The grip around my chest is no longer there. And god, I feel so good in his arms. Warm and safe and cherished.

“Are you comfortable?” I’ve been slouching on his legs for a while now, and he must be starting to feel stiff. “I’m feeling a little better, I could—”

His gives me a squeeze. “Stay here.” His eyes are pleading. “Unless you don’t want to,” he adds and starts moving.

I shoot my arm up his neck. “No. I like it here.”

He dips his face to mine. “I like you here too.”

My mouth opens, our breaths mingle again.

He closes his eyes.

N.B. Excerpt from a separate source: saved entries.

(* ===== verification/FfiClientWorld.v ===== *)
(** * A client of the C interface at work

    A concrete world - one URL, one header conversion, a heap with the URL in it -
    and runs of the client in it: a download that is paused and resumed, one that
    is cancelled, requests that are refused until no slot is left, a client that
    is closed.  The guarantees of [FfiAbiThms] and [FfiClientThms] are applied to
    them. *)
From S2P Require Import Prelude WsMask ClientProxy FfiAbi FfiClient FfiAbiThms FfiClientInv FfiClientThms.

Module World.
Definition url : list Z := bs "http://h/p".
Definition heap (ptr len : Z) : list Z := if (ptr =? 4096) && (len =? 10) then url else [].
Definition parse_uri (l : list Z) : option HttpUri :=
  if bool_decide (l = url)
  then Some (mkHttpUri url (Some (bs "http")) (Some (mkAuthority (bs "h") (bs "h") None)) (Some (bs "/p")))
  else if bool_decide (l = bs "/p") then Some (mkHttpUri l None None (Some l)) else None.
Definition method_from (l : list Z) : option (list Z) := match l with [] => None | _ => Some l end.
Definition header_from (added : list (list Z * list Z)) (h : list Z * list Z) : option (list Z * list Z) := Some h.
Notation run := (FfiClient.run heap parse_uri [] [] method_from header_from).
Notation opened := (FfiClientInv.opened heap parse_uri [] [] method_from header_from).

Definition cfg (slots : Z) : ClientCfg := mkClientCfg 10000 60000 slots 2 false false None None.
Definition request (size : Z) : Request := mkRequest ABI_VERSION size (mkSlice 0 0) (mkSlice 4096 10) 0 0 0 0.
Definition cbs : Callbacks := mkCallbacks true true true.
Definition origin : Origin := (false, bs "h", 80).
Definition none (n : nat) : bool := false.
Definition all (n : nat) : bool := true.

Definition submit : Event := E_send (Some (request_bytes (request 72))) true cbs.
Definition too_short : Event := E_send (Some (ztake 16 (request_bytes (request 16)))) true cbs.

(** A request that reads, on a second connection, to its first chunk and is paused. *)
Definition to_pause : list Event :=
  [submit; E_command; E_run 0 none; E_connected 0 none (Ok (S_H1 7)); E_sent 0 none R_Error HEADERS_CONTINUE;
   E_connected 0 none (Ok (S_H1 8)); E_sent 0 none (R_Response 200 HyperV11 []) HEADERS_CONTINUE; E_frame 0 none (F_Data [1; 2]) CHUNK_PAUSE].
Definition rest : list Event := [E_command; E_resumed 0; E_frame 0 all F_End CHUNK_CONTINUE].

Definition after (es : list Event) (c : Client) : Client := match run es c with Val (Some c') => c' | _ => c end.
Definition paused_client : Client := after to_pause (client_start (cfg 4)).
Definition paused_task : Job := mkJob 1 2 (bs "GET") url [] [] cbs.
Definition paused_lease : Lease := mkLease (S_H1 8) origin.
Definition ended_client : Client := after rest (client_resume 1 paused_client).2.
Definition whole : list Event := to_pause ++ [E_resume 1] ++ rest.
Definition whole_client : Client := after whole (client_start (cfg 4)).

Lemma cfg_is_ok n : 0 < n < 2 ^ 32 -> cfg_ok (cfg n).
Proof. intros Hn. split; simpl; lia. Qed.
Lemma to_pause_run : run to_pause (client_start (cfg 4)) = Val (Some paused_client).
Proof. vm_compute. reflexivity. Qed.
Lemma paused_state :
  tasks paused_client !! 0%nat = Some (mkTask paused_task (A_Paused paused_lease false)) /\ running paused_client = true /\
  chan_open paused_client = true /\ chan paused_client = [].
Proof. vm_compute. done. Qed.
Lemma rest_run : run rest (client_resume (j_id paused_task) paused_client).2 = Val (Some ended_client).
Proof. vm_compute. reflexivity. Qed.
Lemma whole_run : run whole (client_start (cfg 4)) = Val (Some whole_client).
Proof. vm_compute. reflexivity. Qed.
Lemma whole_log : log whole_client =
  [L_send STATUS_OK; L_request 0 (S_H1 7) (bs "/p") [(bs "host", bs "h")]; L_request 0 (S_H1 8) (bs "/p") [(bs "host", bs "h")];
   L_head 0 200 1 [] true; L_chunk 0 [1; 2]; L_done 0 ERR_NONE [] true].
Proof. vm_compute. reflexivity. Qed.
Lemma whole_task : tasks whole_client !! 0%nat = Some (mkTask paused_task A_Done).
Proof. vm_compute. reflexivity. Qed.
Lemma whole_opened : h1_opened (opened whole (client_start (cfg 4))) = [(origin, 7%nat); (origin, 8%nat)].
Proof. vm_compute. reflexivity. Qed.
Lemma whole_idle : h1_idle (pool whole_client) !! origin = Some [8%nat].
Proof. vm_compute. reflexivity. Qed.

(** Two requests are refused, and the two slots are gone. *)
Definition leak : list Event := [too_short; too_short].
Definition leaked : Client := after leak (client_start (cfg 2)).
Lemma leak_run : run leak (client_start (cfg 2)) = Val (Some leaked).
Proof. vm_compute. reflexivity. Qed.
Lemma leak_state : lost_slots heap parse_uri [] [] method_from header_from leak (client_start (cfg 2)) = max_inflight leaked /\
  running leaked = true /\ closed leaked = false /\ tasks leaked = [].
Proof. vm_compute. done. Qed.
Lemma leak_answer : exists st c', send heap (Some (request_bytes (request 72))) true cbs leaked = Some (st, c').
Proof. eexists _, _. vm_compute. reflexivity. Qed.

(** A download is cancelled while it runs. *)
Definition to_cancel : list Event :=
  [submit; E_command; E_run 0 none; E_connected 0 none (Ok (S_H1 7)); E_sent 0 none (R_Response 200 HyperV11 []) HEADERS_CONTINUE; E_cancel 1].
Definition to_end : list Event := [E_frame 0 none (F_Data [1]) CHUNK_CONTINUE; E_frame 0 all F_End CHUNK_CONTINUE].
Definition cancelled_client : Client := after to_cancel (client_start (cfg 4)).
Definition uncancelled : Client := set_chan cancelled_client [] (chan_open cancelled_client) (running cancelled_client).
Definition uncancelled_end : Client := after to_end uncancelled.
Lemma cancel_state : chan cancelled_client = [Cmd_Cancel 1] /\ paused_tab cancelled_client !! 1 = None.
Proof. vm_compute. done. Qed.
Lemma to_end_run : run to_end uncancelled = Val (Some uncancelled_end).
Proof. vm_compute. reflexivity. Qed.
Lemma to_end_never : never_resumes heap parse_uri [] [] method_from header_from 1 to_end uncancelled = true.
Proof. vm_compute. reflexivity. Qed.
Lemma to_end_log : last (log uncancelled_end) = Some (L_done 0 ERR_NONE [] true).
Proof. vm_compute. reflexivity. Qed.

(** A client is closed while a request runs. *)
Definition to_close : list Event := [submit; E_command; E_run 0 none; E_close; E_command].
Definition closed_client : Client := after to_close (client_start (cfg 4)).
Lemma to_close_run : run to_close (client_start (cfg 4)) = Val (Some closed_client).
Proof. vm_compute. reflexivity. Qed.
Lemma close_state : running closed_client = false /\
  tasks closed_client !! 0%nat = Some (mkTask paused_task (A_Connect (mkRun origin
     (mkHttpUri url (Some (bs "http")) (Some (mkAuthority (bs "h") (bs "h") None)) (Some (bs "/p"))) (bs "GET") 3) 3)).
Proof. vm_compute. done. Qed.
Definition later : Client := after [E_cancel 1; submit] closed_client.
Lemma later_run : run [E_cancel 1; submit] closed_client = Val (Some later).
Proof. vm_compute. reflexivity. Qed.
End World.
Import World.

Lemma callbacks_in_order_witness :
  run whole (client_start (cfg 4)) = Val (Some whole_client) /\
  exists ph, phase_run (Ph_Trying 0) (trace 0 (log whole_client)) = Some ph /\ matches 3 A_Done ph.
Proof.
  split; [exact whole_run|].
  exact (proj2 (callbacks_in_order _ _ _ _ _ _ _ _ _ (cfg_is_ok 4 ltac:(lia)) whole_run) 0%nat _ whole_task).
Defined.

Lemma requests_bounded_witness :
  countb is_request (trace 0 (log whole_client)) = 2%nat /\
  Z.of_nat (countb is_request (trace 0 (log whole_client))) <= 3.
Proof.
  split; [by rewrite whole_log|].
  exact (requests_bounded _ _ _ _ _ _ _ _ _ _ _ (cfg_is_ok 4 ltac:(lia)) whole_run whole_task).
Defined.

Lemma connections_not_mixed_witness :
  NoDup (h1_opened (opened whole (client_start (cfg 4)))) /\
  (origin, S_H1 8) ∈ opened whole (client_start (cfg 4)) /\
  (idle_count (pool whole_client) origin 8 + countb (holds origin 8) (tasks whole_client) <= 1)%nat.
Proof.
  assert (Hnd : NoDup (h1_opened (opened whole (client_start (cfg 4))))).
  { rewrite whole_opened. apply NoDup_cons. split; [|apply NoDup_singleton]. intros Hx%list_elem_of_singleton. discriminate. }
  destruct (connections_not_mixed _ _ _ _ _ _ _ _ _ (cfg_is_ok 4 ltac:(lia)) whole_run) as (_ & _ & Hidle & Hone).
  split; [exact Hnd|]. split; [|exact (Hone Hnd _ _)]. apply (Hidle _ _ 8%nat whole_idle). by left.
Defined.

Lemma slots_accounted_witness :
  inflight leaked = 2 /\ tasks leaked = [] /\
  exists st, send heap (Some (request_bytes (request 72))) true cbs leaked = Some (st, leaked) /\ st = STATUS_THROTTLED.
Proof.
  destruct leak_state as (Hl & Hr & Hc & Ht). destruct leak_answer as (st & c' & Hs).
  destruct (slots_accounted _ _ _ _ _ _ _ _ _ (cfg_is_ok 2 ltac:(lia)) leak_run) as (_ & _ & _ & Hfull).
  destruct (Hfull Hl Hr _ _ _ _ Hs) as [-> Hst]. split; [vm_compute; reflexivity|]. split; [exact Ht|].
  exists st. split; [exact Hs|]. destruct Hst as [Hst|Hst]; [exact Hst|]. subst st. exfalso. vm_compute in Hs. discriminate.
Defined.

Lemma resume_wakes_witness :
  (client_resume 1 paused_client).1 = STATUS_OK /\
  exists es1 es2 c1 c2, rest = es1 ++ es2 /\ run es1 (client_resume 1 paused_client).2 = Val (Some c1) /\
    step heap parse_uri [] [] method_from header_from (E_resumed 0) c1 = Val (Some c2) /\ paused c2 = paused c1 - 1.
Proof.
  destruct paused_state as (Ht & Hr & Ho & Hq).
  destruct (resume_wakes heap parse_uri [] [] method_from header_from _ _ _ 0%nat _ _ rest ended_client (cfg_is_ok 4 ltac:(lia)) to_pause_run Ht Hr Ho) as [Hst Hw].
  { rewrite Hq. apply not_elem_of_nil. }
  split; [exact Hst|]. destruct (Hw rest_run) as (es1 & es2 & c1 & c2 & H1 & H2 & H3 & H4 & _); [rewrite Hq; vm_compute; lia|].
  exists es1, es2, c1, c2. auto.
Defined.

(** The download goes on to its end, without an error. *)
Lemma cancel_without_pause_witness :
  command cancelled_client = Some (also_cancelled 1 uncancelled) /\
  run to_end (also_cancelled 1 uncancelled) = Val (Some (also_cancelled 1 uncancelled_end)) /\
  last (log (also_cancelled 1 uncancelled_end)) = Some (L_done 0 ERR_NONE [] true).
Proof.
  destruct cancel_state as [Hq Ht].
  destruct (cancel_without_pause heap parse_uri [] [] method_from header_from cancelled_client 1 [] Hq Ht) as [Hc Hrun].
  split; [exact Hc|]. destruct (Hrun to_end uncancelled_end to_end_never to_end_run) as [Hr Hl]. split; [exact Hr|].
  rewrite Hl. exact to_end_log.
Defined.

Lemma close_ends_silently_witness :
  running closed_client = false /\ forall kind msg called, L_done 0 kind msg called ∉ log later.
Proof.
  destruct close_state as [Hr Ht]. split; [exact Hr|].
  exact (proj2 (close_ends_silently _ _ _ _ _ _ _ _ _ _ _ 0%nat _ (cfg_is_ok 4 ltac:(lia)) to_close_run Hr later_run) Ht ltac:(done)).
Defined.

Definition short_options : Options := mkOptions ABI_VERSION 40 0 1 1 7 0 0 0 0 0.

(** A caller with the struct up to [max_retries] asks for seven requests, one
    millisecond and no retry. *)
Lemma client_new_options_witness :
  client_new heap parse_uri (fun _ _ _ => true) true (Some (ztake 40 (options_bytes short_options))) true =
  Some (Ok (mkClientCfg 10000 60000 256 2 false false None None)).
Proof.
  rewrite (client_new_options heap parse_uri (fun _ _ _ => true) short_options 40);
    [reflexivity|unfold options_ok, is_u32, is_u64; vm_compute; intuition congruence|reflexivity|reflexivity|vm_compute; congruence|reflexivity|reflexivity].
Defined.

Lemma options_init_bounded_witness :
  exists dst', options_init (Some (repeat 7 80)) 72 = Some (STATUS_OK, Some dst') /\ zdrop 72 dst' = repeat 7 8 /\
    options_read dst' = Some (default_options 72).
Proof.
  destruct (options_init_bounded (repeat 7 80) 72) as [_ H]; [lia|].
  destruct H as (dst' & H1 & _ & H2 & _ & H3); [vm_compute; intuition congruence|]. exists dst'.
  split; [exact H1|]. split; [exact H2|]. apply H3. vm_compute. congruence.
Defined.

Lemma client_new_in_bounds_witness :
  exists r, client_new heap parse_uri (fun _ _ _ => true) true (Some (ztake 40 (options_bytes short_options))) true = Some r.
Proof. apply (client_new_in_bounds heap parse_uri (fun _ _ _ => true) true _ true 40); [reflexivity|vm_compute; congruence]. Defined.

(** The smallest struct that is accepted is read past its end. *)
Lemma send_reads_request_witness :
  send heap (Some (ztake 40 (request_bytes (request 40)))) true cbs (client_start (cfg 4)) = None.
Proof.
  rewrite (send_reads_request heap (request 40) 40 cbs (client_start (cfg 4)));
    [reflexivity|unfold request_ok, slice_ok, is_u32, is_u64; vm_compute; intuition congruence|reflexivity|reflexivity|lia|reflexivity|vm_compute; reflexivity|reflexivity|reflexivity].
Defined.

Rubs our noses together.

“Your turn,” I say softly against his mouth. “Why no girlfriend? Why the one-nights only?”

“I love women, don’t want the heartbreak.”

I try to ignore the plural, women, to focus on what’s important to him. “What heartbreak?”

“Losing someone.”

“So you had a bad breakup,” I prompt him. He’s not getting away with it so easily, not after what I shared with him. Not after how he talked to me about it.

“No. I caused heartbreak to my brother. He never recovered.”

My heart thumps hard in my chest, and it’s for him this time. How did he cause heartbreak to his brother? “Wh-what happened?”